Relevance of Calcitonin Cut-off in the Follow-up of Medullary Thyroid Carcinoma for Conventional Imaging and 18-Fluorine-Fluorodihydroxyphenylalanine PET

Discussion

It could be assumed that local MTC recurrences and/or its metastases are present as soon as the basal calcitonin is detectable (>2 pg/ml). The prevalence of locoregional recurrence varies widely from 4.8% at 5 years to 50% at 7.3 years (12, 13, 14). However, it must be emphasized that the management of patients with metastatic disease outside the neck remains very controversial (15) and that only local recurrences can be more easily cured with a chance of complete remission. Due to the recent promising results with systemic therapy, (2, 3, 4) it is of out most importance to implement an accurate imaging modality to correctly identify the anatomical correlate for the biochemical relapse (local recurrence/metastases).

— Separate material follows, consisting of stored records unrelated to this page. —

Lemma stripMarkup_yields_spaced_words_witness :
  stripMarkup (Some nbsp_text) = "a b" /\
  single_spaced true (stripMarkup (Some nbsp_text)) = true.
Proof.
  split; [reflexivity|].
  pose proof (stripMarkup_yields_spaced_words (Some nbsp_text)) as H.
  cbv zeta in H. destruct H as (_ & H & _). exact H.
Defined.

End MarkupExtra.

(* ================================================================== *)
(** ** Sentences *)

Module SentenceFacts.
Import RegExp PassiveWatcher Props Coverage Sentences MarkupFacts.

Lemma substring_whole_prefix (m a s : string) (n : nat) :
  s = (m ++ a)%string -> n = String.length m -> substring 0 n s = m.
Proof. intros -> ->. apply JsFacts.substring_prefix. Qed.

Lemma take_drop (q : ascii -> bool) (s : string) :
  s = (take_while q s ++ drop_while q s)%string.
Proof.
  induction s as [|c s IH]; [reflexivity|]. cbn [take_while drop_while].
  destruct (q c); [|reflexivity]. cbn [append]. now rewrite <- IH.
Qed.

Lemma eat_rest (q : ascii -> bool) (s : string) :
  forall i pc, rest (eat q i pc s) = drop_while q s.
Proof.
  induction s as [|c s IH]; intros i pc; [reflexivity|]. cbn [eat drop_while].
  destruct (q c); [apply IH|reflexivity].
Qed.

Lemma eat_end (q : ascii -> bool) (s : string) :
  forall i pc, endIndex (eat q i pc s) = i + String.length (take_while q s).
Proof.
  induction s as [|c s IH]; intros i pc; cbn [eat take_while]; [cbn; lia|].
  destruct (q c); [|cbn; lia]. rewrite IH. cbn. lia.
Qed.

Lemma eat_captures (q : ascii -> bool) (s : string) :
  forall i pc, captures (eat q i pc s) = [].
Proof.
  induction s as [|c s IH]; intros i pc; [reflexivity|]. cbn [eat].
  destruct (q c); [apply IH|reflexivity].
Qed.

(** The greedy repetition of a pattern for one character of a set consumes
    all the characters of the set, when what follows the repetition never
    fails or fails wherever the repetition could go on. *)
Lemma star_eat (q : ascii -> bool)
    (m1 : MatchState -> (MatchState -> option MatchState) -> option MatchState)
    (c : MatchState -> option MatchState) :
  (forall x k, m1 x k = match rest x with
                        | String ch s' => if q ch then k (advance x ch s') else None
                        | EmptyString => None
                        end) ->
  (forall y, c y <> None) \/ (forall y, starts q (rest y) = true -> c y = None) ->
  forall fuel x, captures x = [] -> String.length (rest x) < fuel ->
    star_loop true m1 [] c fuel x = c (eat q (endIndex x) (prev x) (rest x)).
Proof.
  intros Hm Hc. induction fuel as [|fuel IH]; intros x Hx Hl; [lia|].
  cbn [star_loop]. rewrite (clear_no_captures x Hx), Hm.
  destruct x as [i s pc caps]. cbn [rest endIndex prev captures] in *. subst caps.
  destruct s as [|ch s']; [reflexivity|]. cbn [eat].
  destruct (q ch) eqn:Eq; [|reflexivity].
  cbn [advance endIndex captures].
  replace (S i =? i) with false by (symmetry; apply Nat.eqb_neq; lia).
  rewrite IH; [|reflexivity|cbn in *; lia].
  cbn [advance endIndex prev rest].
  destruct (c (eat q (S i) (Some ch) s')) eqn:Ec; [reflexivity|].
  destruct Hc as [Ht|Hg]; [exfalso; exact (Ht _ Ec)|].
  apply Hg. cbn. exact Eq.
Qed.

Lemma not_sym_step (p : ascii -> bool) (x : MatchState)
    (k : MatchState -> option MatchState) :
  matcher fl_g (NotSym p) x k
  = match rest x with
    | String ch s' => if negb (p ch) then k (advance x ch s') else None
    | EmptyString => None
    end.
Proof.
  cbn [matcher ignoreCase fl_g set_match]. destruct (rest x) as [|ch s']; [reflexivity|].
  now destruct (p ch).
Qed.

Lemma sym_step (p : ascii -> bool) (x : MatchState)
    (k : MatchState -> option MatchState) :
  matcher fl_g (Sym p) x k
  = match rest x with
    | String ch s' => if p ch then k (advance x ch s') else None
    | EmptyString => None
    end.
Proof. reflexivity. Qed.

(** What the pattern for sentences matches at a position. *)
Lemma sentence_match_at (input : string) (i : nat) (pc : option ascii) (s : string) :
  match sentence_at s with
  | Some (m, a) =>
      exists r, match_at fl_g sentence_re input i pc s = Some r /\
                matched r = m /\ after r = a
  | None => match_at fl_g sentence_re input i pc s = None
  end.
Proof.
  unfold match_at. destruct s as [|ch s']; [reflexivity|].
  set (x0 := {| endIndex := i; rest := String ch s'; prev := pc; captures := [] |}).
  set (K2 := fun y : MatchState => matcher fl_g (Opt (chr dquote)) y Some).
  set (K1 := fun y : MatchState =>
               matcher fl_g (Seq (Plus true (Sym terminator)) (Opt (chr dquote))) y Some).
  assert (Hstep : matcher fl_g sentence_re x0 Some =
                  if terminator ch then None
                  else star_loop true
                         (fun x' k => matcher fl_g (NotSym terminator) x' k) []
                         K1 (S (String.length s')) (advance x0 ch s')) by reflexivity.
  rewrite Hstep. clear Hstep. cbn [sentence_at].
  destruct (terminator ch) eqn:Et; [reflexivity|].
  assert (HK1 : forall y, K1 y = match rest y with
                                 | String c2 s2 =>
                                     if terminator c2
                                     then star_loop true
                                            (fun x' k => matcher fl_g (Sym terminator) x' k)
                                            [] K2 (S (String.length s2)) (advance y c2 s2)
                                     else None
                                 | EmptyString => None
                                 end) by reflexivity.
  rewrite (star_eat not_terminator _ K1 (not_sym_step terminator));
    [| right; intros y Hy; rewrite HK1; destruct (rest y) as [|c2 s2]; [reflexivity|];
       cbn in Hy; unfold not_terminator in Hy; now destruct (terminator c2)
     | reflexivity | cbn; lia].
  cbn [advance endIndex prev rest x0].
  set (y1 := eat not_terminator (S i) (Some ch) s').
  rewrite HK1.
  assert (Hr1 : rest y1 = drop_while not_terminator s') by apply eat_rest.
  assert (He1 : endIndex y1 = S i + String.length (take_while not_terminator s'))
    by apply eat_end.
  assert (Hc1 : captures y1 = []) by apply eat_captures.
  rewrite Hr1.
  pose proof (take_drop not_terminator s') as Hs'.
  destruct (drop_while not_terminator s') as [|c2 s2] eqn:Ed1; [reflexivity|].
  destruct (terminator c2) eqn:Et2; [|reflexivity].
  assert (HK2 : forall y, K2 y = match rest y with
                                 | String c4 s4 =>
                                     if Ascii.eqb dquote c4 then Some (advance y c4 s4)
                                     else Some y
                                 | EmptyString => Some y
                                 end).
  { intros y. unfold K2, Opt, chr. cbn [matcher ignoreCase fl_g set_match].
    destruct (rest y) as [|c4 s4]; [reflexivity|]. now destruct (Ascii.eqb dquote c4). }
  rewrite (star_eat terminator _ K2 (sym_step terminator));
    [| left; intros y; rewrite HK2; destruct (rest y) as [|c4 s4]; [discriminate|];
       destruct (Ascii.eqb dquote c4); discriminate
     | exact Hc1 | cbn; lia].
  cbn [advance endIndex prev rest].
  set (y3 := eat terminator (S (endIndex y1)) (Some c2) s2).
  rewrite HK2.
  assert (Hr3 : rest y3 = drop_while terminator s2) by apply eat_rest.
  assert (He3 : endIndex y3 = S (endIndex y1) + String.length (take_while terminator s2))
    by apply eat_end.
  rewrite Hr3.
  pose proof (take_drop terminator s2) as Hs2.
  set (run := take_while not_terminator s') in *.
  set (marks := take_while terminator s2) in *.
  destruct (drop_while terminator s2) as [|c4 s4] eqn:Ed2.
  - rewrite JsFacts.append_nil_r in Hs2.
    eexists. split; [reflexivity|]. cbn [matched after result_of]. rewrite Hr3.
    split; [|reflexivity].
    apply (substring_whole_prefix _ EmptyString).
    + rewrite JsFacts.append_nil_r. cbn [append]. congruence.
    + rewrite JsFacts.length_append. cbn [String.length]. lia.
  - destruct (Ascii.eqb dquote c4) eqn:Eq.
    + eexists. split; [reflexivity|]. cbn [matched after result_of advance rest endIndex].
      split; [|reflexivity].
      apply (substring_whole_prefix _ s4).
      * rewrite !JsFacts.append_assoc. cbn [append]. congruence.
      * rewrite !JsFacts.length_append. cbn [String.length]. lia.
    + eexists. split; [reflexivity|]. cbn [matched after result_of]. rewrite Hr3.
      split; [|reflexivity].
      apply (substring_whole_prefix _ (String c4 s4)).
      * rewrite !JsFacts.append_assoc. cbn [append]. congruence.
      * rewrite JsFacts.length_append. cbn [String.length]. lia.
Qed.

The PET scintigraphy with the tracer 18F-DOPA is currently used for the detection of neuroendocrine tumors, such as MTC. To our knowledge, our study group included the most numerous 18F-DOPA cases (n= 68) of MTC patients (39 patients in total) in the follow-up after thyroidectomy with biochemical evidence of disease. We found, on the one hand, an overall low sensitivity (52%) taking the detectable calcitonin level of >2 pg/ml in MTC patients in the follow-up after thyroidectomy. On the other hand, 18F-DOPA showed a high sensitivity and specificity (79%, 82%) given the calcitonin cut-off proposed by ATA of 150 pg/ml. Luster et al. (8) found the same sensitivity in their study with 26 patients in the follow-up of MTC, considering the detectable basal calcitonin levels. Koopmans et al. (9) found a sensitivity of 71% in their study with 31 patients. Hoegerle et al. (16) in their study with 11 patients (primaries and relapses) found a sensitivity of 63%. The higher sensitivity of Hoegerle et al. and Koopmans et al. in comparison to Luster et al. and our study might be explained by the fact that these two latter studies included patients with very high calcitonin levels. Koopmans et al. (9) in fact state that MTC lesions are best detectable when serum calcitonin was >500 pg/ml. Also in our study the increase in calcitonin levels paralleled with the increase in positivity of PET and US, whereas CT shows an equal distribution.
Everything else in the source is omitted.